Молодец сел под дерево и заплакал. Один, как ты, один остался, и запел молодец:
ай, дай! далалай!» И этот завывающий, за душу хватающий припев старик повторил
несколько раз.
Допевая
последний припев, Ерошка схватил вдруг со стены ружье, торопливо выбежал на
двор и выстрелил из обоих стволов вверх. И опять еще печальнее запел: «Ай! дай!
далалай а-а!» – и замолк.
Оленин,
выйдя за ним на крыльцо, молча глядел в темное звездное небо по тому направлению,
где блеснули выстрелы. В доме у хозяев были огни, слышались голоса. На дворе
девки толпились у крыльца и окон и перебегали из избушки в сени.

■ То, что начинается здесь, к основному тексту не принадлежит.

(** A medium file whose length cannot be broadcast against the initial one
    is noticed only after the distance has been printed: the run ends with
    a shape error and the one line "Delta Q:". *)
Theorem mismatched_medium_raises_after_delta_Q (fs : filesystem)
  (args : Args) (poscar_i poscar_f poscar_m : Poscar) :
  fs (init args) = Some poscar_i ->
  fs (fin args) = Some poscar_f ->
  fs (format (med args)) = Some poscar_m ->
  List.length (sites (structure poscar_f)) =
  List.length (sites (structure poscar_i)) ->
  med args <> Some "unassigned"%string ->
  List.length (sites (structure poscar_m)) <>
  List.length (sites (structure poscar_i)) ->
  List.length (sites (structure poscar_m)) <> 1%nat ->
  List.length (sites (structure poscar_i)) <> 1%nat ->
  main fs args =
  Run [("Delta Q:"%string,
        Num (Spec.delta_Q (negb (no_weight args))
               (structure poscar_i) (structure poscar_f)))]
      (inl ValueError).
Proof.
  intros found_i found_f found_m same_count Hmed Hne Hm Hi.
  rewrite main_pipeline. unfold pipeline.
  destruct (read_poscar_found fs (Some (init args)) false _ found_i)
    as [s1 ->].
  destruct (read_poscar_found fs (Some (fin args)) true _ found_f)
    as [s2 ->].
  destruct (read_poscar_found fs (med args) false _ found_m) as [s3 ->].
  rewrite !bind_ret_l. simpl fst.
  rewrite min_image_same_length by now rewrite !frac_coords_length.
  rewrite bind_ret_l, displacement_table by exact same_count.
  rewrite get_delta_Q_table, bind_ret_l, (not_unassigned _ Hmed).
  simpl negb. cbv iota. rewrite bind_print, bind_ret_l. simpl fst.
  unfold min_image.
  rewrite broadcast_mismatch by now rewrite !frac_coords_length.
  reflexivity.
Qed.
(** ** Login, middleware and routes *)

(** X12: a login answered with the redirect sets exactly one cookie,
    auth_code, with path /, HttpOnly and SameSite=Lax, redirects to
    /view/pdf and leaves the state as it is; a request that carries this
    cookie passes [AuthMiddleware] in every state the server reaches
    afterwards, and reaches the wrapped handler with the cookie's value as
    user code. *)
Theorem login_cookie_authenticates (r : Request) (w : World) :
  Code (LoginHandler r w).1 = StatusSeeOther ->
  exists c,
    SetCookies (LoginHandler r w).1
    = [ {| CookieName := "auth_code"; CookieValue := c; CookiePath := "/";
           HttpOnly := true; CookieSameSite := SameSiteLaxMode |} ] /\
    Location (LoginHandler r w).1 = "/view/pdf" /\
    (LoginHandler r w).2 = w /\
    forall merge json tr w' (next : HandlerFunc) r',
      reaches merge json w tr w' ->
      Cookies r' !! "auth_code" = Some c ->
      AuthMiddleware next r' w' = next (WithUserCode r' c) w'.
Proof.
  unfold LoginHandler.
  destruct (negb _); [discriminate|]. destruct (ParseForm r); [discriminate|].
  destruct (String.eqb _ _); [discriminate|].
  destruct (negb (isValid _ _)) eqn:Hv; [discriminate|]. intros _.
  apply negb_false_iff in Hv.
  exists (FormValue r "access_code"). repeat split.
  intros merge json tr w' next r' Hr Hc.
  apply AuthMiddleware_accepts; [exact Hc|].
  exact (reaches_keeps _ _ _ _ _ _ Hr Hv).
Qed.

Lemma login_cookie_authenticates_witness :
  exists c,
    SetCookies (LoginHandler loginRequest (initialWorld ∅ "/")).1
    = [ {| CookieName := "auth_code"; CookieValue := c; CookiePath := "/";
           HttpOnly := true; CookieSameSite := SameSiteLaxMode |} ] /\
    Location (LoginHandler loginRequest (initialWorld ∅ "/")).1 = "/view/pdf" /\
    (LoginHandler loginRequest (initialWorld ∅ "/")).2 = initialWorld ∅ "/" /\
    forall merge json tr w' (next : HandlerFunc) r',
      reaches merge json (initialWorld ∅ "/") tr w' ->
      Cookies r' !! "auth_code" = Some c ->
      AuthMiddleware next r' w' = next (WithUserCode r' c) w'.
Proof.
  apply (login_cookie_authenticates loginRequest (initialWorld ∅ "/")).
  vm_compute. reflexivity.
Defined.

(** X13: the routes /upload, /list, /generate and /download answer 401 and
    leave the state as it is for a request without the auth_code cookie
    and for one whose cookie is not a valid code. *)
Theorem guarded_routes_need_valid_cookie
    (merge : filesystem -> list string -> string -> option error * filesystem)
    (json : list string -> string) (rt : route) (r : Request) (w : World) :
  guarded rt = true ->
  match Cookies r !! "auth_code" with
  | Some c => isValid (validCodes w) c = false
  | None => True
  end ->
  Code (serve merge json rt r w).1 = StatusUnauthorized /\
  (serve merge json rt r w).2 = w.
Proof.
  intros Hg Hc.
  assert (H : forall next, Code (AuthMiddleware next r w).1 = StatusUnauthorized /\
                           (AuthMiddleware next r w).2 = w).
  { intros next. unfold AuthMiddleware.
    destruct (Cookies r !! "auth_code") as [c|]; [rewrite Hc|]; now split. }
  destruct rt; try discriminate Hg; apply H.
Qed.

Lemma guarded_routes_need_valid_cookie_witness :
  Code (serve concatMerge (fun _ => "[]") DownloadRoute
          (folderQueryIn "garbage" "f") uploadWorld).1 = StatusUnauthorized /\
  (serve concatMerge (fun _ => "[]") DownloadRoute
     (folderQueryIn "garbage" "f") uploadWorld).2 = uploadWorld.
Proof.
  apply (guarded_routes_need_valid_cookie concatMerge (fun _ => "[]") DownloadRoute
           (folderQueryIn "garbage" "f") uploadWorld).
  - reflexivity.
  - vm_compute. reflexivity.
Defined.
(** * cv-analysis-server: the pairwise match-scoring pipelines

    A shallow embedding of [services/gemini_analysis.py],
    [services/database.py] and the endpoints of [main.py], with the
    properties of the scoring pipelines stated against it.

    Conventions of the embedding.
    - A Python [str] is a list of Unicode code points ([N]).
    - A Python [float] is [pyfloat]: a finite value carried as an exact
      rational, the two infinities and NaN.  Binary64 rounding of finite
      values is not modelled (a decimal literal denotes its exact value);
      overflow to infinity is.
    - Exceptions are values of [exn]; effectful functions live in the
      state-and-exception monad [M] over [world] (the Redis store, the
      relational tables and the log).
    - What the outside world decides (the replies of the language model,
      which database operations fail, the wall clock) is read from an
      [env].
    - [json.dumps] is the standard library's serializer; the development
      is parametric in it (Section variable [json_dumps]), as it is in
      [str(e)] for an exception ([exn_str]) and in the table of the decimal
      digits outside ASCII ([todecimal]).
    - Left out: [list_cache_keys] of [main.py], whose answer is decided by
      the pattern matching of Redis and comes in no fixed order, and the
      agent tools at the end of [services/database.py], which hand the
      recommendation reads to a language-model agent. *)

From Stdlib Require Import List ZArith NArith QArith Qabs Qround Qpower String
  Ascii Lia Permutation Sorted Bool.
From stdpp Require Import gmap list pretty.

Local Open Scope N_scope.

(** ** Python strings *)

Module Str.

Definition str := list N.

(** A literal: the code points of an ASCII string. *)
Definition py (s : string) : str :=
  List.map N_of_ascii (list_ascii_of_string s).

Definition ch (a : ascii) : N := N_of_ascii a.

(** A literal written with ['] where the text has a double quote. *)
Definition js (s : string) : str :=
  List.map (fun c => if c =? 39 then 34 else c) (py s).

Definition in_range (lo hi c : N) : bool := (lo <=? c) && (c <=? hi).

(** [str.isspace] on one character (CPython's [_PyUnicode_IsWhitespace]). *)
Definition isspace (c : N) : bool :=
  in_range 9 13 c || in_range 28 32 c || (c =? 133) || (c =? 160)
  || (c =? 5760) || in_range 8192 8202 c || (c =? 8232) || (c =? 8233)
  || (c =? 8239) || (c =? 8287) || (c =? 12288).

Fixpoint lstrip_by (p : N -> bool) (s : str) : str :=
  match s with
  | c :: s' => if p c then lstrip_by p s' else s
  | [] => []
  end.
(** * Hybrid memory search: a shallow embedding of the memory subsystem

    The development follows the TypeScript sources of the memory engine:
    [embeddings.ts] (vector utilities and the hash-based provider), [db.ts]
    ([MemoryDatabase]), [search.ts] ([HybridSearcher]), [capture.ts]
    ([MemoryCapture]), [recall.ts] ([MemoryRecaller]) and [manager.ts]
    ([MemoryManager]).

    Conventions of the embedding.
    - A JavaScript [number] holding a score, a weight or a vector component
      is a real number ([R]).  A store into a slot of a [Float32Array]
      rounds the number to the nearest binary32 value ([fround]); the
      rounding of the arithmetic on IEEE-754 doubles is not modelled, and
      neither are NaN and the infinities.  Counts, limits, timestamps and
      row ids are integers ([Z]).
    - A [string] is a sequence of UTF-16 code units.  The texts of the
      model are those whose code units are at most U+00FF, one [ascii] for
      each code unit, so that [String.length] is the [length] of the
      JavaScript string; [createHash] is given their UTF-8 encoding.
    - A method that can throw returns a [Result]; a method of
      [MemoryDatabase] that reads or writes the store is a state
      transformer over the database object.
    - The SQLite database is its two tables; each SQL statement of [db.ts]
      is written as the list operation it performs.  Two things are left to
      the engine, which is a parameter there: the full-text MATCH statement
      (the FTS4 engine returns the matching rows with their matchinfo) and
      the order [ORDER BY] gives to rows with equal keys.
    - The file at [dbPath] is the database last written to it; file system
      errors are not modelled.
    - What lies outside the repository is a parameter of the code that
      calls it: the classifier call and the JSON parsing of its response in
      [capture.ts], [Number.prototype.toFixed] in [recall.ts], the start
      and stop of the embedding provider in [manager.ts].
    - [createHash] of node:crypto is SHA-256 as FIPS 180-4 defines it.
    - [async] functions are run to completion in program order.  The one
      place of the sources where a promise is started and may never be
      awaited is in [search]; the rejection it can leave unhandled is
      [orphanedRejection].
    - [randomUUID()] and [Date.now()] are inputs of the operation that
      calls them. *)

From Stdlib Require Import Reals Lra Lia ZArith List String Ascii Bool.
From Stdlib Require Import Permutation Sorted.
From Stdlib Require DecimalString.
Import ListNotations.

(* ================================================================== *)
(** * JavaScript primitives used by the sources *)
(* ================================================================== *)

Module JS.

(** Exceptions raised by the modelled code. *)
Inductive JsError : Type :=
| NotOpened                            (* MemoryDatabase not opened *)
| DimensionMismatch (la lb : nat)      (* Vector dimension mismatch: la vs lb *)
| ConstraintFailed                     (* sql.js: UNIQUE constraint failed: memories.id *)
| MatchSyntax                          (* sql.js: malformed MATCH expression *)
| ProviderFailure.                     (* an embedding provider rejecting *)

Inductive Result (A : Type) : Type :=
| Ok (a : A)
| Throw (e : JsError).
Arguments Ok {A} a.
Arguments Throw {A} e.

Definition isOk {A} (r : Result A) : bool :=
  match r with Ok _ => true | Throw _ => false end.

(** ** Comparisons on numbers, as booleans *)

Definition Rgtb (a b : R) : bool := if Rlt_dec b a then true else false.
Definition Rgeb (a b : R) : bool := if Rle_dec b a then true else false.

(** ** Numbers stored in a [Float32Array] *)

(** The integer nearest to [y], the even one of the two when [y] is half
    way between them. *)
Definition roundHalfEven (y : R) : Z :=
  let n := Int_part y in
  let f := (y - IZR n)%R in
  if Rlt_dec f (1 / 2) then n
  else if Rlt_dec (1 / 2) f then (n + 1)%Z
  else if Z.even n then n else (n + 1)%Z.

(** The binary exponent of the binary32 values around [x]: that of [x]
    itself, and -126 for the numbers below [2 ^ -126], where the values are
    evenly spaced.  Neighbouring values are [2 ^ (exponent x - 23)] apart
    (24 bits of significand). *)
Definition exponent (x : R) : Z :=
  Z.max (Int_part (ln (Rabs x) / ln 2)) (-126).

(** [Math.fround(x)], the rounding every store into a [Float32Array]
    performs: the binary32 value nearest to [x], ties to the even
    significand.  (The overflow to an infinity, for numbers of magnitude
    [2 ^ 128] and more, is outside the model.) *)
Definition fround (x : R) : R :=
  if Req_dec_T x 0 then 0%R
  else
    let ulp := powerRZ 2 (exponent x - 23) in
    (IZR (roundHalfEven (x / ulp)) * ulp)%R.
(** * go-fed/activity, package [pub]: utilities and HTTP-signature transport

    A shallow embedding of [pub/util.go] and [pub/transport.go].

    Conventions of the embedding.
    - [*url.URL] is an abstract type [URL] with its [String] method; the
      source only ever compares IRIs through [String()].
    - A Go [map[string]T] is a [gmap string T].  Go's [range] over a map
      visits the entries in an unspecified order: every function that
      ranges over a map takes the visiting order as the parameter
      [range], constrained to be a permutation of the map's entries.
    - A [vocab.Type] is a tree of property values ([Value]); a property a
      Go type does not have (the interface assertion [v.(toer)] fails) is
      [Absent], a property whose getter returns nil is [Unset].
    - Values are trees without sharing, as deserialization builds them; a
      method that mutates a property in place is a function that returns
      the value with the property replaced.
    - Fallible functions return [outcome]: [Ok], [Err] (a returned
      [error]) or [Panic] (a Go run-time panic).  What a function had
      already mutated when it fails is not part of the result. *)

From Stdlib Require Import String Ascii.
From stdpp Require Import gmap strings list fin_maps pretty.
From Equations Require Import Equations.

Set Default Proof Using "Type".
Set Warnings "-register-all,-level-tolerance,-clear-no-such-hyp".
Local Open Scope list_scope.

(** ** Results of fallible code *)

Inductive outcome (A : Type) : Type :=
| Ok (a : A)
| Err (msg : string)
| Panic.
Arguments Ok {A} a.
Arguments Err {A} msg.
Arguments Panic {A}.

#[global] Instance outcome_bind : MBind outcome := fun A B f x =>
  match x with
  | Ok a => f a
  | Err e => Err e
  | Panic => Panic
  end.

#[global] Instance outcome_ret : MRet outcome := fun A a => Ok a.

Definition is_Ok {A} (x : outcome A) : Prop :=
  match x with Ok _ => True | _ => False end.

Definition is_Err {A} (x : outcome A) : Prop :=
  match x with Err _ => True | _ => False end.

(** A Go [map[string]bool] read with [m[k]]: a missing key reads [false]. *)
Definition bool_at (m : gmap string bool) (k : string) : bool :=
  default false (m !! k).

(** Remember the equation of a scrutinee in an [Equations] definition. *)
Definition inspect {A} (a : A) : {b : A | a = b} := exist _ a eq_refl.

(** ** Property slots and property elements *)

Inductive slot (A : Type) : Type :=
| Absent          (* the Go type has no such property *)
| Unset           (* the getter returns nil *)
| Prop_ (a : A).  (* the property is set *)
Arguments Absent {A}.
Arguments Unset {A}.
Arguments Prop_ {A} a.

(** One element of a non-functional property: an IRI, an embedded
    ActivityStreams value ([GetType() != nil]), or some other literal. *)
Inductive Item (U V : Type) : Type :=
| ItemIRI (u : U)
| ItemType (v : V)
| ItemOther (s : string).
Arguments ItemIRI {U V} u.
Arguments ItemType {U V} v.
Arguments ItemOther {U V} s.

(** ** Go [interface{}] values of a serialized payload *)

Inductive JSON : Type :=
| JNull
| JBool (b : bool)
| JNumber (literal : string)
| JString (s : string)
| JArray (l : list JSON)               (* []interface{} *)
| JMap (m : gmap string JSON)          (* map[string]interface{} *)
| JStringMap (m : gmap string string). (* map[string]string *)

Section ActivityStreams.

Context {URL : Type} (url_String : URL -> string).
Context {Time : Type}.

(** ** [vocab.Type] *)

Inductive Value : Type := mkValue {
  typeName : string;                          (* GetTypeName() *)
  id_ : option URL;                           (* GetActivityStreamsId() *)
  href : slot URL;                            (* hrefer *)
  to_ : slot (list (Item URL Value));         (* toer *)
  bto : slot (list (Item URL Value));         (* btoer *)
  cc : slot (list (Item URL Value));          (* ccer *)
  bcc : slot (list (Item URL Value));         (* bccer *)
  audience : slot (list (Item URL Value));    (* audiencer *)
  object : slot (list (Item URL Value));      (* objecter *)
  target : slot (list (Item URL Value));      (* targeter *)
  inReplyTo : slot (list (Item URL Value));   (* inReplyToer *)
  tag : slot (list (Item URL Value));         (* tagger *)
  actor : slot (list (Item URL Value));       (* actorer *)
  published : slot Time;                      (* publisheder *)
  updated : slot Time;                        (* updateder *)
  formerType : slot (list (Item URL Value));
  deleted : slot Time
}.

Abbreviation item := (Item URL Value).

(** [iter.GetType()] and [iter.IsIRI()]; [iter.GetIRI()] is the argument
    of [ItemIRI]. *)
Definition GetType (i : item) : option Value :=
  match i with ItemType v => Some v | _ => None end.

Definition IsIRI (i : item) : bool :=
  match i with ItemIRI _ => true | _ => false end.

(** [GetId]: the [id] property, or [href] for a Link-like type. *)
Definition GetId (t : Value) : outcome URL :=
  match id_ t with
  | Some u => Ok u
  | None =>
      match href t with
      | Prop_ h => Ok h
      | _ => Err "cannot determine id of activitystreams value"
      end
  end.

(** [ToId]: the id of a property element. *)
Definition ToId (i : item) : outcome URL :=
  match i with
  | ItemType v => GetId v
  | ItemIRI u => Ok u
  | ItemOther _ => Err "cannot determine id of activitystreams property"
  end.

(** ** [dedupeIRIs] *)

Definition ignoredMap_of (ignored : list URL) : gmap string bool :=
  foldl (fun m elem => <[url_String elem := true]> m) ∅ ignored.

Fixpoint dedupeIRIs_loop (ignoredMap outMap : gmap string bool)
    (out recipients : list URL) : list URL :=
  match recipients with
  | [] => out
  | k :: rest =>
      let kStr := url_String k in
      if negb (bool_at ignoredMap kStr) && negb (bool_at outMap kStr)
      then dedupeIRIs_loop ignoredMap (<[kStr := true]> outMap) (out ++ [k]) rest
      else dedupeIRIs_loop ignoredMap outMap out rest
  end.

Definition dedupeIRIs (recipients ignored : list URL) : list URL :=
  dedupeIRIs_loop (ignoredMap_of ignored) ∅ [] recipients.

(** ** [dedupeOrderedItems] *)

(** The id of element [i] of [orderedItems], as the loop body computes it. *)
Definition orderedItem_id (i : nat) (iter : item) : outcome URL :=
  match GetType iter with
  | Some asType => GetId asType
  | None =>
      if IsIRI iter then
        match iter with ItemIRI u => Ok u | _ => Panic end
      else
        Err ("element " +:+ pretty i +:+
             " in OrderedCollection does not have an ID nor is an IRI")
  end.

(** [for i := 0; i < oi.Len(); { ... }]: [oi.Remove(i)] is [delete i oi]. *)
Equations? dedupeOrderedItems_loop (oi : list item) (seen : gmap string bool)
    (i : nat) : outcome (list item) by wf (length oi - i) lt :=
  dedupeOrderedItems_loop oi seen i with inspect (oi !! i) := {
    | exist _ None _ := Ok oi
    | exist _ (Some it) Hi with orderedItem_id i it := {
        | Err e := Err e
        | Panic := Panic
        | Ok id with inspect (bool_at seen (url_String id)) := {
            | exist _ true _ := dedupeOrderedItems_loop (delete i oi) seen i
            | exist _ false _ :=
                dedupeOrderedItems_loop oi (<[url_String id := true]> seen) (S i)
          }
      }
  }.
Proof.
  - rewrite length_delete by eauto. apply lookup_lt_Some in Hi. lia.
  - apply lookup_lt_Some in Hi. lia.
Qed.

Несколько казаков выскочили из сеней и не выдержали, загикали, вторя окончанию
песни и выстрелам дяди Ерошки.
– Что
ж ты не на сговоре? – спросил Оленин.
– Бог
с ними, Бог с ними! – проговорил старик, которого, видимо, чем-нибудь
там обидели. – Не люблю, не люблю! Эх, народ! Пойдем в хату! Они сами
по себе, а мы сами по себе гуляем.
Оленин
вернулся в хату.
– А
что Лукашка, весел? Не зайдет он ко мне? – спросил он.
– Что
Лукашка! Ему наврали, что я тебе девку подвожу, – сказал старик
шепотом. – А что девка? Будет наша, коли захотим: денег дай больше – и
наша! Я тебе сделаю, право.
– Нет,
дядя, деньги ничего не сделают, коли не любит. Лучше не говори про это.
– Нелюбимые
мы с тобой, сироты! – вдруг сказал дядя Ерошка и опять заплакал.
Оленин
выпил более обыкновенного, слушая рассказы старика. «Так вот, теперь Лукашка
мой счастлив», – думал он; но ему было грустно. Старик напился в этот
вечер до того, что повалился на пол, и Ванюша должен был призвать себе на
помощь солдат и, отплевываясь, вытащить его. Он был так озлоблен на старика за
его дурное поведение, что уже ничего не сказал по-французски.